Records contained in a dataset

Lemma quotes_ok options x q x' :
  quote_get deps options x = (Ret (Some q), x') ->
  0 <= debitAmountValue q /\ 0 <= receiveAmountValue q.
Proof. simpl. by intros [= <- <-]. Qed.

Lemma rows_created : rows created = [("q1"%string, Funding, 0)].
Proof. by vm_compute. Qed.
Lemma rows_funded : rows funded = [("q1"%string, Sending, 0)].
Proof. by vm_compute. Qed.

(** A second payment would exceed the grant. *)
Lemma second_refused :
  (createOutgoingPayment deps (create "q2") created).1
  = Ret (Err OutgoingPaymentError.InsufficientGrant).
Proof. by vm_compute. Qed.
End Example.

#[local] Existing Instance ConcreteUuid.uuid.

Lemma createOutgoingPayment_effect_witness :
  exists p, createOutgoingPayment Example.deps (Example.create "q1") Example.empty
            = (Ret (Ok p), Example.created) /\
    created_payment Example.deps (Example.create "q1") Example.empty p Example.created.
Proof.
  eexists. split; [by vm_compute|].
  refine (createOutgoingPayment_effect Example.deps Example.sent_nonneg Example.quotes_ok
    (Example.create "q1") Example.empty (Ret (Ok _)) Example.created _ _); [constructor|by vm_compute].
Defined.
(* ===== verification/IncomingSpecs.v ===== *)
(** * IncomingSpecs: what each operation on incoming payments does

    Every operation of [IncomingPayment] has one of a few effects on the tables
    ([effect]), shown on every path; [IncomingHistory] composes them.  The creation that
    waits for an approval returns a payment only if that payment was approved, and the
    worker settles a payment that is due in one of the ways the code has. *)

From S2P Require Import Prelude Shared Service OpenPayments Accounting.
From S2P Require Webhook.
From S2P Require Import IncomingPayment.
Import Webhook (events, ev_type, incomingPaymentId).

Local Open Scope Z_scope.
Local Open Scope ts_scope.

Lemma is_some_false {A} (o : option A) : is_some o = false -> o = None.
Proof. by destruct o. Qed.

(** What a payment keeps from its creation on; an update may change its tenant. *)
Record core_eq (row row' : IncomingPayment) : Prop := {
  core_id : id row' = id row;
  core_owner : walletAddressId row' = walletAddressId row /\ client row' = client row /\
    initiatedBy row' = initiatedBy row /\ senderWalletAddress row' = senderWalletAddress row;
  core_amount : assetId row' = assetId row /\ incomingAmountValue row' = incomingAmountValue row;
  core_times : createdAt row' = createdAt row /\ expiresAt row' = expiresAt row
}.

Lemma incoming_core_trans a b c : core_eq a b -> core_eq b c -> core_eq a c.
Proof.
  intros [? (? & ? & ? & ?) [? ?] [? ?]] [? (? & ? & ? & ?) [? ?] [? ?]].
  split; split_and?; congruence.
Qed.

(** What a state may become. *)
Definition may_become (st st' : IncomingPaymentState) : bool :=
  bool_decide (st = st') ||
  match st, st' with
  | Pending, _ => true
  | Processing, (Completed | Expired) => true
  | _, _ => false
  end.

Lemma incoming_become_refl st : may_become st st = true.
Proof. by destruct st. Qed.

Lemma incoming_become_trans a b c :
  may_become a b = true -> may_become b c = true -> may_become a c = true.
Proof. by destruct a, b, c. Qed.

Definition not_both (row : IncomingPayment) : Prop := approvedAt row = None \/ cancelledAt row = None.

(** The tenant and the metadata of a row stay, or are what the update [u] gave. *)
Definition settings_from (u : option UpdateOptions) (row row' : IncomingPayment) : Prop :=
  (tenantId row' = tenantId row /\ metadata row' = metadata row) \/
  exists options, u = Some options /\ u_id options = id row /\
    tenantId row' = u_tenantId options /\ metadata row' = Some (u_metadata options).

(** One step of a row, an update by [u] if any: the row is closed for good, and then
    no longer scheduled. *)
Record evolves (u : option UpdateOptions) (row row' : IncomingPayment) : Prop := {
  ev_core : core_eq row row';
  ev_settings : settings_from u row row';
  ev_state : may_become (state row) (state row') = true;
  ev_actions : not_both row -> not_both row';
  ev_closed : isExpiredOrComplete row = true -> processAt row = None -> processAt row' = None
}.

Lemma incoming_evolves_refl u row : evolves u row row.
Proof. split; [done|by left|apply incoming_become_refl|done..]. Qed.

Section Specs.
Context {X : Type} `{Uuid}.
Context (deps : IncomingDeps X).
(** The update that may have been asked for. *)
Context (u : option UpdateOptions).

Notation evolves := (evolves u).
Notation IncomingState := (Svc IncomingDb X).
Notation Event := (Webhook.WebhookEvent IncomingPaymentData).
Implicit Types (s : IncomingState) (p row : IncomingPayment) (d : IncomingDb).

Definition rows d : list IncomingPayment := payments d.
Definition evs d : list Event := events (incomingWebhooks d).

(** The event that announces what a closed payment received. *)
Definition announces (pid : string) (e : Event) : bool :=
  bool_decide (incomingPaymentId e = Some pid) &&
  bool_decide (ev_type e <> IncomingPaymentEventType_value IncomingPaymentCreated).

Definition event_for (type : IncomingPaymentEventType) (pid : string) (e : Event) : Prop :=
  ev_type e = IncomingPaymentEventType_value type /\ incomingPaymentId e = Some pid.

(** The row a payment starts as. *)
Record created_row (options : CreateIncomingPaymentOptions) (n : Z) row : Prop := {
  cr_state : state row = Pending /\ approvedAt row = None /\ cancelledAt row = None;
  cr_owner : tenantId row = o_tenantId options /\
    walletAddressId row = o_walletAddressId options /\ client row = o_client options;
  cr_expiry : 0 < incomingPaymentExpiryMaxMs deps ->
    n < expiresAt row <= n + incomingPaymentExpiryMaxMs deps;
  cr_scheduled : processAt row = Some (expiresAt row);
  cr_amount : incomingAmountValue row = value <$> o_incomingAmount options /\
    (forall a, o_incomingAmount options = Some a -> 0 < value a)
}.

(** What one operation does to the tables. *)
Inductive effect s s' : Prop :=
| effect_none :
    rows (db s') = rows (db s) -> evs (db s') = evs (db s) -> effect s s'
| effect_insert options row new :
    created_row options (now s) row ->
    id row = v4 (Service.fresh s) -> (Service.fresh s < Service.fresh s')%nat ->
    id row ∉ (id <$> rows (db s)) ->
    rows (db s') = rows (db s) ++ [row] -> evs (db s') = evs (db s) ++ new ->
    (forall e, e ∈ new -> event_for IncomingPaymentCreated (id row) e) ->
    effect s s'
| effect_update row F :
    row ∈ rows (db s) -> evolves row (F row) ->
    rows (db s') = update_where (fun p => bool_decide (id p = id row)) F (rows (db s)) ->
    evs (db s') = evs (db s) -> effect s s'
| effect_delete row :
    row ∈ rows (db s) -> isExpiredOrComplete row = false ->
    db s' = delete_row (id row) (db s) -> effect s s'
| effect_announce row F e :
    row ∈ rows (db s) -> evolves row (F row) ->
    isExpiredOrComplete row = true -> is_some (processAt row) = true -> processAt (F row) = None ->
    announces (id row) e = true ->
    rows (db s') = update_where (fun p => bool_decide (id p = id row)) F (rows (db s)) ->
    evs (db s') = evs (db s) ++ [e] -> effect s s'.

(** The operation had an effect while the clock stood still; identifiers were only
    taken from the supply. *)
Definition acts s s' : Prop :=
  effect s s' /\ now s' = now s /\ (Service.fresh s <= Service.fresh s')%nat.

Lemma acts_none s s' :
  db s' = db s -> now s' = now s -> (Service.fresh s <= Service.fresh s')%nat -> acts s s'.
Proof. intros Hdb Hn Hf. split; [|done]. apply effect_none; by rewrite Hdb. Qed.

(** Reads leave everything but the other services. *)
Definition reads s s' : Prop := db s' = db s /\ now s' = now s /\ Service.fresh s' = Service.fresh s.

Lemma reads_acts s s' : reads s s' -> acts s s'.
Proof. intros (Hdb & Hn & Hf). apply acts_none; [done..|lia]. Qed.

Lemma acts_reads s s1 s2 : acts s s1 -> reads s1 s2 -> acts s s2.
Proof.
  intros (He & Hn & Hf) (Hdb & Hn2 & Hf2). split; [|split; [congruence|lia]].
  destruct He; [eapply effect_none|eapply effect_insert|eapply effect_update
    |eapply effect_delete|eapply effect_announce];
    rewrite ?Hdb, ?Hf2; eassumption.
Qed.

Lemma reads_acts_trans s s1 s2 : reads s s1 -> acts s1 s2 -> acts s s2.
Proof.
  intros (Hdb & Hn & Hf) (He & Hn2 & Hf2). split; [|split; [congruence|lia]].
  destruct He; rewrite ?Hdb, ?Hf, ?Hn in *;
    [eapply effect_none|eapply effect_insert|eapply effect_update
    |eapply effect_delete|eapply effect_announce]; eassumption.
Qed.

Lemma fetch_related_spec p s :
  wp (fetch_related deps p)
    (fun r s' => reads s s' /\
       match r with
       | Ret p' => exists a w, p' = attach a w (receivedAmountValue p) p /\
           (a = None -> exists x x', asset_get deps (assetId p) x = (Ret None, x'))
       | Throw _ => True
       end) s.
Proof.
  unfold fetch_related. wp_step. apply wp_lift. intros [a|e] x Ha; svc_simpl; [|by split].
  wp_step. apply wp_lift. intros [w|e] x' _; svc_simpl; [|by split]. apply wp_ret. split; [done|].
  do 2 eexists. split; [done|]. destruct a; [done|eauto].
Qed.

Lemma addReceivedAmount_spec p v s :
  wp (addReceivedAmount deps p v)
    (fun r s' => reads s s' /\
       match r with
       | Ret p' => exists a w n, p' = attach a w n p
       | Throw _ => is_some v = true -> asset p = None
       end) s.
Proof. unfold addReceivedAmount, with_receivedAmount, the_asset. wp_auto; (split; [done|]); eauto; done. Qed.

Lemma toData_spec {T} n p (t : T) :
  wp (toData n p)
    (fun r t' => t' = t /\ is_some (asset p) = match r with Ret _ => true | Throw _ => false end) t.
Proof. unfold toData, incomingAmount, the_asset. destruct (asset p); by wp_auto. Qed.

Lemma find_payment_spec q s :
  wp (find_payment q)
    (fun r s' => s' = s /\
       match r with
       | Ret (Some p) => exists row, row ∈ rows (db s) /\ p = fetched row /\ q row = true
       | Ret None => True
       | Throw _ => False
       end) s.
Proof.
  unfold find_payment. wp_step. split; [done|].
  destruct (find_where _ _) as [row|] eqn:E; simpl; [|done].
  apply find_where_Some in E as [Hin Hq]. by exists row.
Qed.

Lemma patch_acts f p row s :
  row ∈ rows (db s) -> id p = id row -> evolves row (f (now s) row) ->
  wp (patch f p)
    (fun r s' => acts s s' /\ r = Ret (f (now s) p) /\
       rows (db s') = update_where (fun p => bool_decide (id p = id row)) (f (now s)) (rows (db s))) s.
Proof.
  intros Hin Hid Hev. unfold patch. do 4 wp_step. apply wp_ret. rewrite Hid. split; [|done].
  split; [|done]. by eapply (effect_update _ _ row (f (now s))).
Qed.

(** Only the clock and the supply of identifiers are known. *)
Definition calm s s' : Prop := now s' = now s /\ (Service.fresh s <= Service.fresh s')%nat.

Lemma reads_calm s s' : reads s s' -> calm s s'.
Proof. intros (_ & ? & Hf). split; [done|lia]. Qed.

(** A transaction that acts, acts; one that throws does nothing. *)
Lemma acts_transaction {A} (m : M IncomingState A) (P : A -> IncomingState -> Prop) s :
  wp m (fun r s' => match r with Ret a => acts s s' /\ P a s' | Throw _ => calm s s' end) s ->
  wp (transaction m)
    (fun r s' => acts s s' /\
       match r with Ret a => P a s' | Throw _ => db s' = db s end) s.
Proof.
  intros Hm. apply wp_transaction. eapply wp_mono; [exact Hm|].
  intros [a|e] s' Hs; [done|]. split; [by apply acts_none; destruct Hs|done].
Qed.

Lemma evolves_approved n row :
  state row = Pending -> cancelledAt row = None -> evolves row (set_approvedAt (Some n) n row).
Proof. intros Hst Hc. split; [done|by left|apply incoming_become_refl|by right|done]. Qed.

Lemma evolves_cancelled n row :
  state row = Pending -> approvedAt row = None -> evolves row (set_cancelledAt (Some n) n row).
Proof. intros Hst Hc. split; [done|by left|apply incoming_become_refl|by left|done]. Qed.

#### [Task goal]
The lines to extract from the data above begin with the line containing "initiatedBy row' = initiatedBy" and end with the line containing "core_amount : assetId". Extract them exactly, including both.

#### [Task result]
    initiatedBy row' = initiatedBy row /\ senderWalletAddress row' = senderWalletAddress row;
  core_amount : assetId row' = assetId row /\ incomingAmountValue row' = incomingAmountValue row;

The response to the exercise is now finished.